Range misses mark with environment 

The closure of the decades-old firing range at Coyote Point in five years will leave many tons of lead bullets in an adjacent hillside, an environmental hazard that will require a large-scale cleanup, environmental groups and county officials said.

San Mateo County supervisors would like to see the range closed in the next five years, said Samuel Hertzberg, senior planner with the county’s Parks Department, because they said the park is an inappropriate area for a firing range.

For the last 45 years, bullets that have missed their mark at the San Mateo County Sheriff’s Office firing range, used by several Peninsula law enforcement agencies as well as members of the public, have bored into the dirt hill behind the range. Lead is a highly toxic metal that causes a range of health effects, from learning disabilities to death, according to the Environmental Protection Agency.

And there’s no shortage of lead around the targets at Coyote Point, said Sgt. Tim Reed, who has run the facility for the last three years.

"That dirt hill is more of a dirt and lead hill now," he said.

But environmental groups and county health officials debate whether the lead contamination in the hillside is a cause for concern.

Dean Peterson, director of Environmental Health for the county, said until a cleanup occurs, there should be no cause for worry.

"Lead does not move very well in the environment," he said. "It’s not going to be leached into the water table."

According to federal law, firing ranges are allowed to pump in as many lead bullets into the surrounding area as long as it’s operational.
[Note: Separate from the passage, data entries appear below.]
(* ===== verification/WorkInv.v ===== *)
(** The invariant of the work queues (kernel/work.c) and the code that runs
    under the lock.

    The invariant relates the flags of the items to the lists that link them,
    to the item that every queue thread is running, and to who waits for
    what.  Every function that runs under the lock is shown to keep it, without
    a switch. *)
From stdpp Require Import gmap sets.
From S2P Require Import Prelude TimeUnits Timeout Kernel Sched SchedInv SchedApi Tick Sem GenList SList Work.

Module WorkInv.
Import Work.

#[local] Existing Instances Sem.set_count Sem.set_limit.

(** ** Flags *)

Lemma flag_test_bit f b : 0 <= b -> flag_test f b = Z.testbit f b.
Proof.
  intros Hb. unfold flag_test. rewrite BIT_pow by done. destruct (Z.testbit f b) eqn:E.
  - apply negb_true_iff, Z.eqb_neq. intros H0. assert (Z.testbit (Z.land f (2 ^ b)) b = false) by (by rewrite H0, Z.bits_0).
    rewrite Z.land_spec, E, Z.pow2_bits_true in H by done. done.
  - apply negb_false_iff, Z.eqb_eq, Z.bits_inj'. intros i Hi. rewrite Z.land_spec, Z.bits_0.
    destruct (decide (i = b)) as [->|Hne]; [by rewrite E|]. by rewrite Z.pow2_bits_false, andb_false_r.
Qed.

Lemma flag_test_set f b i : 0 <= b -> 0 <= i -> flag_test (flag_set f b) i = flag_test f i || bool_decide (i = b).
Proof.
  intros Hb Hi. rewrite !flag_test_bit by done. unfold flag_set. by rewrite Z.lor_spec, BIT_testbit.
Qed.

Lemma flag_test_clear f b i :
  0 <= b -> 0 <= i -> flag_test (flag_clear f b) i = flag_test f i && negb (bool_decide (i = b)).
Proof.
  intros Hb Hi. rewrite !flag_test_bit by done. unfold flag_clear. by rewrite Z.ldiff_spec, BIT_testbit.
Qed.

(** ** The state of items and queues *)

Abbreviation running o w := (flag_test (flags (works o w)) K_WORK_RUNNING_BIT).
Abbreviation canceling o w := (flag_test (flags (works o w)) K_WORK_CANCELING_BIT).
Abbreviation queued o w := (flag_test (flags (works o w)) K_WORK_QUEUED_BIT).
Abbreviation delayed o w := (flag_test (flags (works o w)) K_WORK_DELAYED_BIT).
Abbreviation busy o q := (flag_test (qflags (queues o q)) K_WORK_QUEUE_BUSY_BIT).
Abbreviation draining o q := (flag_test (qflags (queues o q)) K_WORK_QUEUE_DRAIN_BIT).

(** Where things are: the queues, the items and sync objects, which of these
    are sync objects, the threads of the queues, and the wait queues of queues
    and sync objects, all different. *)
Class work_layout `{work_env} := {
  Q : gset Z;
  nodes : gset Z;
  nodes_pos x : x ∈ nodes -> 0 < x;
  nodes_fuel : (size nodes < list_fuel)%nat;
  sync : Z -> bool;
  owner : Z -> tid;
  nq : Z -> wqid;
  dq : Z -> wqid;
  sq : Z -> wqid;
  Q_null : NULL ∉ Q;
  nq_inj q q' : nq q = nq q' -> q = q';
  dq_inj q q' : dq q = dq q' -> q = q';
  sq_inj s s' : sq s = sq s' -> s = s';
  nq_dq q q' : nq q <> dq q';
  nq_sq q s : nq q <> sq s;
  dq_sq q s : dq q <> sq s
}.

Section Inv.
Context {cl : client} {env : work_env} {lay : work_layout}.

(** [ls q] are the pending items of [q], [cs] the pending cancellations. *)
Record wlinks (ls : Z -> list Z) (cs : list Z) (o : wstate) : Prop := {
  wl_pending q : q ∈ Q -> slist_is (pending (queues o q)) (snext o) (ls q);
  wl_cancels : slist_is (pending_cancels o) (snext o) cs;
  wl_apart q q' w : q ∈ Q -> q' ∈ Q -> w ∈ ls q -> w ∈ ls q' -> q = q';
  wl_cs c : c ∈ cs -> sync c = true /\ forall q, q ∈ Q -> c ∉ ls q;
  wl_nodes q x : q ∈ Q -> x ∈ ls q -> x ∈ nodes;
  wl_cs_nodes x : x ∈ cs -> x ∈ nodes
}.

(** [R q] is the item that the thread of [q] is running. *)
Record witems (R : Z -> option Z) (ls : Z -> list Z) (cs : list Z) (o : wstate) : Prop := {
  wi_listed q w : q ∈ Q -> w ∈ ls q ->
    if sync w then queued o w = false /\ running o w = false
    else queued o w = true /\ queue (works o w) = q;
  wi_queued w : queued o w = true ->
    sync w = false /\ queue (works o w) ∈ Q /\ w ∈ ls (queue (works o w));
  wi_running w : running o w = true <-> exists q, R q = Some w;
  wi_R q w : R q = Some w -> q ∈ Q /\ 0 < w /\ (sync w = false -> queue (works o w) = q);
  wi_R_inj q q' w : R q = Some w -> R q' = Some w -> q = q';
  wi_canceling w : canceling o w = true -> running o w = true /\ queued o w = false /\ sync w = false;
  wi_wc c : c ∈ cs -> canceling o (wc_work o c) = true;
  wi_cs c : c ∈ cs -> running o c = false;
  wi_queue w : sync w = false -> queue (works o w) ∈ Q \/ queue (works o w) = NULL
}.

Record wplaces (R : Z -> option Z) (o : wstate) : Prop := {
  wp_busy q : q ∈ Q -> busy o q = true <-> R q <> None;
  wp_owner q : thread (queues o q) = owner q;
  wp_nq q : notifyq (queues o q) = nq q;
  wp_dq q : drainq (queues o q) = dq q;
  wp_sq s : Sem.wait_q (sems o s) = sq s
}.

(** The items of the client have its handlers, flushers have their own. *)
Record whandlers (ls : Z -> list Z) (o : wstate) : Prop := {
  wh_client w : sync w = false -> handler (works o w) <> HANDLE_FLUSH;
  wh_flusher q c : q ∈ Q -> c ∈ ls q -> sync c = true -> handler (works o c) = HANDLE_FLUSH
}.

Record wpure (R : Z -> option Z) (ls : Z -> list Z) (cs : list Z) (o : wstate) : Prop := {
  wp_links : wlinks ls cs o;
  wp_items : witems R ls cs o;
  wp_places : wplaces R o;
  wp_handlers : whandlers ls o
}.

(** An object of a synchronous call that is waited for. *)
Definition awaited (ls : Z -> list Z) (cs : list Z) (c : Z) : Prop := c ∈ cs \/ exists q, q ∈ Q /\ c ∈ ls q.

(** Who waits: the thread of a queue only when there is nothing to do, threads
    that drain it only while it drains, and the thread [W c], the user of the
    object [c], as long as that is pending. *)
Record wwait (W : Z -> option tid) (ls : Z -> list Z) (cs : list Z) (s : St) : Prop := {
  ww_idle q : q ∈ Q -> ls q <> [] \/ draining s.2 q = true -> waitqs s.1 (nq q) = [];
  ww_owner q t : q ∈ Q -> t ∈ waitqs s.1 (nq q) -> t = thread (queues s.2 q);
  ww_drain q : q ∈ Q -> waitqs s.1 (dq q) <> [] -> draining s.2 q = true;
  ww_count c : sync c = true -> awaited ls cs c -> Sem.count (sems s.2 c) = 0;
  ww_user c t : W c = Some t -> awaited ls cs c -> waitqs s.1 (sq c) = [t]
}.

Definition wok R W ls cs (s : St) : Prop := wpure R ls cs s.2 /\ wwait W ls cs s.

(** ** Reading an updated state *)

Lemma works_upd w f o w' : works (upd_work w f o) w' = if decide (w' = w) then f (works o w) else works o w'.
Proof.
  unfold upd_work. cbn. case_decide as H; [subst; apply fn_lookup_insert|by rewrite fn_lookup_insert_ne].
Qed.

Lemma queues_upd q f o q' : queues (upd_queue q f o) q' = if decide (q' = q) then f (queues o q) else queues o q'.
Proof.
  unfold upd_queue. cbn. case_decide as H; [subst; apply fn_lookup_insert|by rewrite fn_lookup_insert_ne].
Qed.

(** ** The lists *)

(** An address that is in no list. *)
Definition unlisted (ls : Z -> list Z) (cs : list Z) (x : Z) : Prop := x ∉ cs /\ forall q, q ∈ Q -> x ∉ ls q.

Lemma nodes_length (l : list Z) : NoDup l -> (forall x, x ∈ l -> x ∈ nodes) -> (length l < list_fuel)%nat.
Proof.
  intros Hn Hx. pose proof nodes_fuel. assert (size (list_to_set l : gset Z) <= size nodes)%nat as Hs
    by (apply subseteq_size; set_solver). rewrite size_list_to_set in Hs by done. lia.
Qed.

Lemma elem_insert (ls : Z -> list Z) q l' q' w :
  w ∈ (<[q := l']> ls) q' <-> (q' = q /\ w ∈ l') \/ (q' <> q /\ w ∈ ls q').
Proof.
  destruct (decide (q' = q)) as [->|N]; rewrite ?fn_lookup_insert, ?fn_lookup_insert_ne by done; naive_solver.
Qed.

(** A list operation on [q] that adds at most the unlisted node [x] and writes
    only links of these nodes. *)
Lemma links_insert ls cs o q l' L' w' x n :
  wlinks ls cs o -> q ∈ Q -> unlisted ls cs x -> (x ∈ l' -> x ∈ nodes) ->
  slist_is L' w' l' -> (forall y, y ∈ l' -> y ∈ ls q \/ y = x) ->
  slinked n (snext o) w' -> (forall y, y ∈ n -> y ∈ ls q \/ y = x) ->
  wlinks (<[q := l']> ls) cs (upd_queue q (fun y => y <| pending := L' |>) o <| snext := w' |>).
Proof.
  intros H Hq [Hu1 Hu2] Hx Hl Hl' Hn Hn'. set (o' := upd_queue q _ o <| snext := w' |>).
  assert (forall q', queues o' q' = if decide (q' = q) then (queues o q) <| pending := L' |> else queues o q') as Eq
    by (intros; unfold o'; by rewrite queues_upd).
  split.
  - intros q' Hq'. rewrite Eq. case_decide as E; [subst; by rewrite fn_lookup_insert|].
    rewrite fn_lookup_insert_ne by done. eapply list_linked_frame; [exact Hn| |by apply H].
    intros y [Hy| ->]%Hn' Hy'; [destruct E; by eapply (wl_apart _ _ _ H)|by eapply Hu2].
  - eapply list_linked_frame; [exact Hn| |by apply H]. intros y [Hy| ->]%Hn' Hy'; [|done].
    destruct (wl_cs _ _ _ H y Hy') as [_ Hc]. by eapply Hc.
  - intros q1 q2 w H1 H2. rewrite !elem_insert. intros [[-> A]|[N1 A]] [[-> B]|[N2 B]]; [done| | |].
    + apply Hl' in A as [A| ->]; [by eapply (wl_apart _ _ _ H)|by destruct (Hu2 q2)].
    + apply Hl' in B as [B| ->]; [by eapply (wl_apart _ _ _ H)|by destruct (Hu2 q1)].
    + by eapply (wl_apart _ _ _ H).
  - intros c Hc. destruct (wl_cs _ _ _ H c Hc) as [? Hcl]. split; [done|]. intros q' Hq'. rewrite elem_insert.
    intros [[-> A]|[_ A]]; [|by eapply Hcl]. apply Hl' in A as [A| ->]; [by eapply Hcl|done].
  - intros q' y Hq'. rewrite elem_insert. intros [[-> A]|[_ A]]; [|by eapply (wl_nodes _ _ _ H)].
    destruct (Hl' y A) as [A'| ->]; [by eapply (wl_nodes _ _ _ H)|auto].
  - apply H.
Qed.

(** The same for an operation that only removes. *)
Lemma links_sub ls cs o q l' L' w' n :
  wlinks ls cs o -> q ∈ Q -> slist_is L' w' l' -> l' ⊆ ls q -> slinked n (snext o) w' -> n ⊆ ls q ->
  wlinks (<[q := l']> ls) cs (upd_queue q (fun y => y <| pending := L' |>) o <| snext := w' |>).
Proof.
  intros H Hq Hl Hl' Hn Hn'.
  assert (NULL ∉ ls q) as H0 by (intros Hx; pose proof (slist_pos _ _ _ _ (wl_pending _ _ _ H q Hq) Hx); unfold NULL in *; lia).
  apply (links_insert _ _ _ _ _ _ _ NULL n); try done; [|by intros ?%Hl'|by intros; left; apply Hl'|by intros; left; apply Hn'].
  split; [|intros q' Hq']; intros Hx; [pose proof (slist_pos _ _ _ _ (wl_cancels _ _ _ H) Hx)
    |pose proof (slist_pos _ _ _ _ (wl_pending _ _ _ H q' Hq') Hx)]; unfold NULL in *; lia.
Qed.

(** Changes of the items that keep the lists. *)
Lemma links_same ls cs o o' :
  (forall q, pending (queues o' q) = pending (queues o q)) -> (forall x, snext o' x = snext o x) ->
  pending_cancels o' = pending_cancels o -> wlinks ls cs o -> wlinks ls cs o'.
Proof.
  intros Hp Hn Hc [H1 H2 H3 H4 H5 H6]. split; try done.
  - intros q Hq. rewrite Hp. eapply list_frame; [|by apply H1]. intros x _. apply Hn.
  - rewrite Hc. eapply list_frame; [|done]. intros x _. apply Hn.
Qed.

Lemma links_cancels ls cs o cs' L' w' n :
  wlinks ls cs o -> slist_is L' w' cs' -> slinked n (snext o) w' ->
  (forall y, y ∈ cs' \/ y ∈ n -> y ∈ cs \/ y ∈ nodes /\ sync y = true /\ forall q, q ∈ Q -> y ∉ ls q) ->
  wlinks ls cs' (o <| pending_cancels := L' |> <| snext := w' |>).
Proof.
  intros H Hl Hn Hy.
  assert (forall y, y ∈ cs' \/ y ∈ n -> sync y = true /\ forall q, q ∈ Q -> y ∉ ls q) as Hy'
    by (intros y [?|[_ ?]]%Hy; [by apply (wl_cs _ _ _ H)|done]).
  split; [|done|apply H|auto|apply H|].
  2:{ intros x Hx. destruct (Hy x (or_introl Hx)) as [?|[? _]]; [by eapply wl_cs_nodes|done]. }
  intros q Hq. eapply list_linked_frame; [exact Hn| |by apply H].
  intros y Hyn Hyl. destruct (Hy' y (or_intror Hyn)) as [_ Hc]. by eapply Hc.
Qed.

(** ** The items *)

Lemma places_same R o o' :
  (forall q, busy o' q = busy o q) -> (forall q, thread (queues o' q) = thread (queues o q)) ->
  (forall q, notifyq (queues o' q) = notifyq (queues o q)) ->
  (forall q, drainq (queues o' q) = drainq (queues o q)) ->
  (forall x, Sem.wait_q (sems o' x) = Sem.wait_q (sems o x)) -> wplaces R o -> wplaces R o'.
Proof.
  intros Hb Ht Hn Hd Hs [H1 H2 H3 H4 H5]. split.
  - intros q. rewrite Hb. apply H1.
  - intros q. by rewrite Ht.
  - intros q. by rewrite Hn.
  - intros q. by rewrite Hd.
  - intros x. by rewrite Hs.
Qed.

Lemma handlers_same ls ls' o o' :
  (forall w, handler (works o' w) = handler (works o w)) ->
  (forall q c, q ∈ Q -> c ∈ ls' q -> sync c = true -> exists q', q' ∈ Q /\ c ∈ ls q') ->
  whandlers ls o -> whandlers ls' o'.
Proof.
  intros E Hl [H1 H2]. split.
  - intros w. rewrite E. apply H1.
  - intros q c Hq Hc Hs. rewrite E. destruct (Hl q c Hq Hc Hs) as (q' & ? & ?). by eapply H2.
Qed.

(** The usual case: items leave the list of one queue. *)
Lemma handlers_sub ls o o' q l' :
  (forall w, handler (works o' w) = handler (works o w)) -> q ∈ Q ->
  (forall c, c ∈ l' -> sync c = true -> c ∈ ls q) ->
  whandlers ls o -> whandlers (<[q := l']> ls) o'.
Proof.
  intros E HQ Hl. apply handlers_same; [done|]. intros q' c HQ' Hc Hs.
  destruct (decide (q' = q)) as [->|N]; [rewrite fn_lookup_insert in Hc; eauto|rewrite fn_lookup_insert_ne in Hc by done; eauto].
Qed.

Lemma items_same R ls cs o o' :
  (forall w b, 0 <= b < 3 -> flag_test (flags (works o' w)) b = flag_test (flags (works o w)) b) ->
  (forall w, queue (works o' w) = queue (works o w)) -> (forall c, c ∈ cs -> wc_work o' c = wc_work o c) ->
  witems R ls cs o -> witems R ls cs o'.
Proof.
  intros Hf Hq Hc [H1 H2 H3 H4 H5 H6 H7 H9 H8]. assert (Hr := fun w => Hf w K_WORK_RUNNING_BIT ltac:(done)).
  assert (Hca := fun w => Hf w K_WORK_CANCELING_BIT ltac:(done)). assert (Hqu := fun w => Hf w K_WORK_QUEUED_BIT ltac:(done)).
  split; try done.
  - intros q w. rewrite Hqu, Hr, Hq. apply H1.
  - intros w. rewrite Hqu, Hq. apply H2.
  - intros w. rewrite Hr. apply H3.
  - intros q w. rewrite Hq. apply H4.
  - intros w. rewrite Hca, Hr, Hqu. apply H6.
  - intros c Hin. rewrite Hc, Hca by done. by apply H7.
  - intros c. rewrite Hr. apply H9.
  - intros w. rewrite Hq. apply H8.
Qed.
If the range does shut down, the dirt will be considered hazardous material, and a major environmental analysis and mitigation will be necessary. That process that will be overseen by the Regional Water Quality Control Board, Peterson said.

Richard Wiles, executive director of Environmental Working Group of Washington, D.C., said firing ranges are one of the biggest lead pollutants in the country, putting nearly 9 million pounds of lead into the environment each year.

"You have the potential for water contamination, lead runoff, soil contamination, lead-contaminated dust blowing around," he said.

Sejan Choksi of Bay Area environmental watchdog group Baykeeper said firing ranges are not covered under the federal Clean Water Act and are therefore difficult to litigate against.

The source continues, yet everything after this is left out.